Il faut nommé l’ennemi une bonne fois pour toute, quand cela sera fait, il n’y aura plus de raison pour la Turquie de faire partie de l’OTAN et nous verrons enfin son vrai visage se dévoiler…
Certaines ordures ne méritent pas de vivre. Cet Ordogan est l’une des pires. Après avoir nié publiquement le génocide arménien, il en produit un autre, celui des Kurdes, sciemment. N’EST-CE PAS LUI QUI A EVOQUE IL Y A UN MOIS UN « GENOCIDE » DES PALESTINIENS, COMMIS PAR ISRAEL ? La haine tord sa bouche et ses yeux sortent de ses orbites lorsqu’il parle des « Juifs » ou des « Israéliens ». Certains être sont maléfiques et il en fait partie. Une autre ordure m’interpelle : Hussein Obama qui déclare aujourd’hui qu’il est « satisfait du résultat des bombardements sur l’EI, qui recule ». C’est faux ! au contraire, hier l’EI avait pris 50% de la ville de Kabané, aujourd’hui il l’a conquise à 75%. Sur les routes et dans cette ville, des dizaines de cadavres décapités jonchent le sol. Donc les soupçons de complicité avec le Califat islamique (financé par le Qatar), le Qatar et l’Iran sont bien fondés. Et c’est le même Hussein Obama qui a donné le « la » pour condamner Israël depuis des années, suivi en cela par tous les idiots utiles au pouvoir en Europe. En commençant par la France, qui a encore reçu avec tapis rouge et tralala, le prince du Qatar. Hollande est un dégénéré mental. N’importe quel président aurait démissionné suite à ses affaires de coucheries. C’est un taré qui sait que tout le monde est au courant qu’il « touche » du Qatar, mais il passe outre. Encore une autre belle ordure ! Au fait les Yézédis, on en entend plus parler ? ils sont tous morts ? En attendant, personne ne vient secourir les Kurdes qui meurent en direct sous nos yeux. Ebola a bon dos…
Non seulement les Turcs sont désormais des djihadistes, Erdogan le montre et soutient ouvertement ces vermines, mais maintenant il profite de la coalition qui ne sait plus où elle en est pour bombarder les Kurdes du PKK au lieu de bombarder Etat Islamique.
IL FAUT QUE LA TURQUIE SOIT EXCLUS DE L’OTAN
On pourrait également soutenir que l’Occident croit tester la Turquie sur le dos des kurdes! Comme il a été même dit par l’un des spécialistes militaires français sur la question: « au moins, désormais on a une bonne raison de refuser la Turquie dans l’Europe! » Comme quoi, même quand un grand peuple se fait décimer, la France continue de voir midi à sa porte. C’est juste insupportable.
Pour la Turquie la fin justifie les moyens ( plus exactement l’absence de moyen) et pour la France le moyen justifie sa fin de non recevoir la Turquie. Dans les deux cas, c’est affligeant de manque de respect pour les kurdes.

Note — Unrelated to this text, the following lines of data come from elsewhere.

(** * openstack_client_exporter: the scrape handler, the step timer and
      resource naming

    The repository has two revisions of [main.go].  The older one
    (src/main.go) takes the request timeout from a [timeout] query
    parameter and always runs both probes; it is embedded in module
    [Query].  The newer one (src/unnamed/part_000) takes everything from
    command-line flags, can switch each probe off, hands its context to
    [getProvider] and contains [createName]; it is embedded in module
    [Flags].  [step] is the same in both.

    Instants and durations are integers counting nanoseconds, as in Go's
    [time] package.  Strings are byte strings. *)

From stdpp Require Import gmap strings list.
From Stdlib Require Import ZArith Ascii DecimalString DecimalZ DecimalPos Lia.

Local Open Scope Z_scope.

(** ** Time *)

Definition Duration := Z.
Definition Time := Z.

Definition Nanosecond : Duration := 1.
Definition Microsecond : Duration := 1000 * Nanosecond.
Definition Millisecond : Duration := 1000 * Microsecond.
Definition Second : Duration := 1000 * Millisecond.
Definition Minute : Duration := 60 * Second.
Definition Hour : Duration := 60 * Minute.

(** [t.Unix()]: whole seconds since the epoch, rounded down. *)
Definition Unix (t : Time) : Z := t / Second.

(** ** Constants of [main.go] *)

Definition defaultRequestTimeout : Duration := 59 * Second.
Definition garbageCollectorSleep : Duration := 1 * Minute.
Definition garbageCollectorResourceAge : Duration := 15 * Minute.

Definition program : string := "openstack_client".
Definition resourceTag : string := "openstack-client-exporter".

(** Go's [error]: [None] is [nil], [Some msg] an error with that text. *)
Definition error := option string.

(** ** Strings: the library functions [createName] calls *)

(** [strconv.FormatInt(i, 10)]: a minus sign for negative numbers, then
    the decimal digits without leading zeros; ["0"] for zero. *)
Definition FormatInt (i : Z) : string :=
  NilZero.string_of_int (Z.to_int i).

Definition int64_min : Z := - 2 ^ 63.
Definition int64_max : Z := 2 ^ 63 - 1.

(** [strconv.ParseInt(s, 10, 64)]: an optional sign, then at least one
    decimal digit and nothing else; out-of-range values are errors. *)
Definition ParseInt (s : string) : option Z :=
  let magnitude (digits : string) : option Z :=
    Z.of_uint <$> NilZero.uint_of_string digits in
  let value :=
    match s with
    | String "+" digits => magnitude digits
    | String "-" digits => Z.opp <$> magnitude digits
    | _ => magnitude s
    end in
  v ← value;
  if (int64_min <=? v) && (v <=? int64_max) then Some v else None.

(** [strings.Split(s, sep)] for a one-byte separator. *)
Fixpoint Split (sep : ascii) (s : string) : list string :=
  match s with
  | EmptyString => [EmptyString]
  | String c rest =>
      if Ascii.eqb c sep then EmptyString :: Split sep rest
      else match Split sep rest with
           | seg :: segs => String c seg :: segs
           | [] => [String c EmptyString]
           end
  end.

(** [strings.Join(segs, sep)] for a one-byte separator. *)
Fixpoint Join (sep : ascii) (segs : list string) : string :=
  match segs with
  | [] => EmptyString
  | [seg] => seg
  | seg :: rest => seg +:+ String sep (Join sep rest)
  end.

Fixpoint string_of_chars (cs : list ascii) : string :=
  match cs with
  | [] => EmptyString
  | c :: rest => String c (string_of_chars rest)
  end.

Fixpoint contains_char (c : ascii) (s : string) : bool :=
  match s with
  | EmptyString => false
  | String c' rest => Ascii.eqb c' c || contains_char c rest
  end.

Definition is_digit (c : ascii) : bool :=
  let n := N_of_ascii c in (48 <=? n)%N && (n <=? 57)%N.

Fixpoint all_digits (s : string) : bool :=
  match s with
  | EmptyString => true
  | String c rest => is_digit c && all_digits rest
  end.

(** gophercloud's [acceptance/tools.RandomString(prefix, n)], a library
    outside this repository: [n] random bytes, each mapped into the 62
    alphanumerics.  The random bytes are the explicit argument [rand]
    ([rand i] is the i-th byte drawn). *)
Definition alphanum : string :=
  "0123456789ABCDEFGHIJKLMNOPQRSTUVWXYZabcdefghijklmnopqrstuvwxyz".

Definition alphanum_at (b : N) : ascii :=
  default "0"%char
    (String.get (N.to_nat (b mod N.of_nat (String.length alphanum))) alphanum).

Definition RandomString (prefix : string) (n : nat) (rand : nat → N) : string :=
  prefix +:+ string_of_chars ((λ i, alphanum_at (rand i)) <$> seq 0 n).

(** ** [createName] (part_000, lines 121-126)

    The two impure inputs are explicit: the random bytes and the reading
    of the wall clock. *)
Definition createName (rand : nat → N) (now : Time) : string :=
  resourceTag +:+ "-" +:+ RandomString "" 8 rand +:+ "-"
    +:+ FormatInt (Unix now).

(** ** Contexts, the metric store and the world

    A context made by [context.WithTimeout(context.Background(), d)] is
    identified by a number and carries its deadline.  Its [Done] channel
    is closed once the deadline has passed or [cancel] has been called. *)
Record Context := mkContext { ctx_id : nat; ctx_deadline : Time }.

Global Instance Context_eq_dec : EqDecision Context.
Proof. solve_decision. Defined.

(** A [prometheus.GaugeVec] is a handle on shared children: passing it by
    value, as [step] does, still writes to the children the registry
    sees.  The store maps (vector, label value) to the gauge value. *)
Definition GaugeVec := nat.

(** What a call did to its surroundings, in order. *)
Inductive Op :=
  | OpSetGauge (vec : GaugeVec) (label : string) (t : Time)
  | OpPollDone (ctx : nat)
  | OpRecvDone (ctx : nat).

Record World := mkWorld {
  now : Time;
  cancelled : gset nat;
  metrics : gmap (GaugeVec * string) Time;
  ops : list Op
}.

(** Whether [ctx.Done()] is closed.  Go closes the channel from a timer,
    at the deadline or shortly after it; here it counts as closed from
    the deadline on. *)
Definition ctx_done (ctx : Context) (w : World) : bool :=
  bool_decide (ctx_id ctx ∈ cancelled w) || (ctx_deadline ctx <=? now w).

(** [context.WithTimeout(context.Background(), d)] with fresh identity
    [id]: the deadline is [d] from now.  For [d <= 0] Go cancels the
    context before returning it; here its deadline is then not after
    [now], which closes [Done] just the same. *)
Definition WithTimeout (id : nat) (d : Duration) (w : World) : Context :=
  mkContext id (now w + d).

(** The [cancel] function of a context: no effect once it is done. *)
Definition cancel (ctx : Context) (w : World) : World :=
  if ctx_done ctx w then w
  else mkWorld (now w) ({[ctx_id ctx]} ∪ cancelled w) (metrics w) (ops w).

(** Sequential code runs in a state monad over the world; a call either
    returns or blocks for good. *)
Inductive Outcome (A : Type) :=
  | Returned (a : A) (w : World)
  | Blocked.
Arguments Returned {A} a w.
Arguments Blocked {A}.

Definition M (A : Type) : Type := World → Outcome A.

Global Instance M_ret : MRet M := λ A a w, Returned a w.
Global Instance M_bind : MBind M := λ A B k m w,
  match m w with
  | Returned a w' => k a w'
  | Blocked => Blocked
  end.

Definition record (o : Op) (w : World) : World :=
  mkWorld (now w) (cancelled w) (metrics w) (ops w ++ [o]).

(** [vec.With(prometheus.Labels{"step": label}).SetToCurrentTime()] *)
Definition SetToCurrentTime (vec : GaugeVec) (label : string) : M unit :=
  λ w, Returned ()
         (record (OpSetGauge vec label (now w))
            (mkWorld (now w) (cancelled w)
               (<[(vec, label) := now w]> (metrics w)) (ops w))).

(** [<-ctx.Done()] as a statement of its own: waits for the channel. *)
Definition recv_Done (ctx : Context) : M unit :=
  λ w, if ctx_done ctx w then Returned () (record (OpRecvDone (ctx_id ctx)) w)
       else Blocked.

(** [select { case <-ctx.Done(): a  default: b }]: looks at the channel
    once and takes [default] when nothing is ready. *)
Definition select_Done_default {A} (ctx : Context) (a b : M A) : M A :=
  λ w, let w' := record (OpPollDone (ctx_id ctx)) w in
       if ctx_done ctx w then a w' else b w'.

(** ** [step] (main.go lines 104-113, part_000 lines 110-119) *)
Definition step (ctx : Context) (timing : GaugeVec) (name : string) : M error :=
  SetToCurrentTime timing name;;
  select_Done_default ctx
    (mret (Some ("timeout after " +:+ name)))
    (mret None).

(** ** [time.ParseDuration]

    The handler of [Query] takes the parser as a parameter.  The function
    below is the Go parser on inputs without a decimal point:
    [[-+]?([0-9]+unit)+] and the special case ["0"].  Go evaluates
    fractions in float64; strings with a ['.'] are outside this definition
    and come out as errors here, unlike in Go. *)
Definition digit_value (c : ascii) : Z := Z.of_N (N_of_ascii c) - 48.

(** [leadingInt]: the leading digits, with Go's overflow checks. *)
Fixpoint leadingInt (x : Z) (s : string) : option (Z * string) :=
  match s with
  | EmptyString => Some (x, s)
  | String c rest =>
      if is_digit c then
        if 2 ^ 63 / 10 <? x then None
        else let x' := x * 10 + digit_value c in
             if 2 ^ 63 <? x' then None else leadingInt x' rest
      else Some (x, s)
  end.

(** The unit: everything up to the next digit or ['.']. *)
Fixpoint leadingUnit (s : string) : string * string :=
  match s with
  | EmptyString => (EmptyString, EmptyString)
  | String c rest =>
      if is_digit c || Ascii.eqb c "." then (EmptyString, s)
      else let '(u, s') := leadingUnit rest in (String c u, s')
  end.

Definition micro_sign : string := String "194" (String "181" "s").
Definition greek_mu : string := String "206" (String "188" "s").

merci Ruth de critiquer l’occident et pas uniquement la turquie …. le monde entier donne aucun armes
a ses pauvres kurdes pour qu’ils puissent se défendre , pour qu’ils puissent sauver leurs vie mais c’est vrai
que la turquie pourrait aider un peu plus ….. ce n’est pas compliquer car la turquie ne fait rien
Les kurdes font preuve de courage et subissent de plein fouet la stratégie minimaliste de l’Occident! Ils ont quelques points communs avec Israel sauf qu’ils ne disposent que de leurs bras pour se défendre!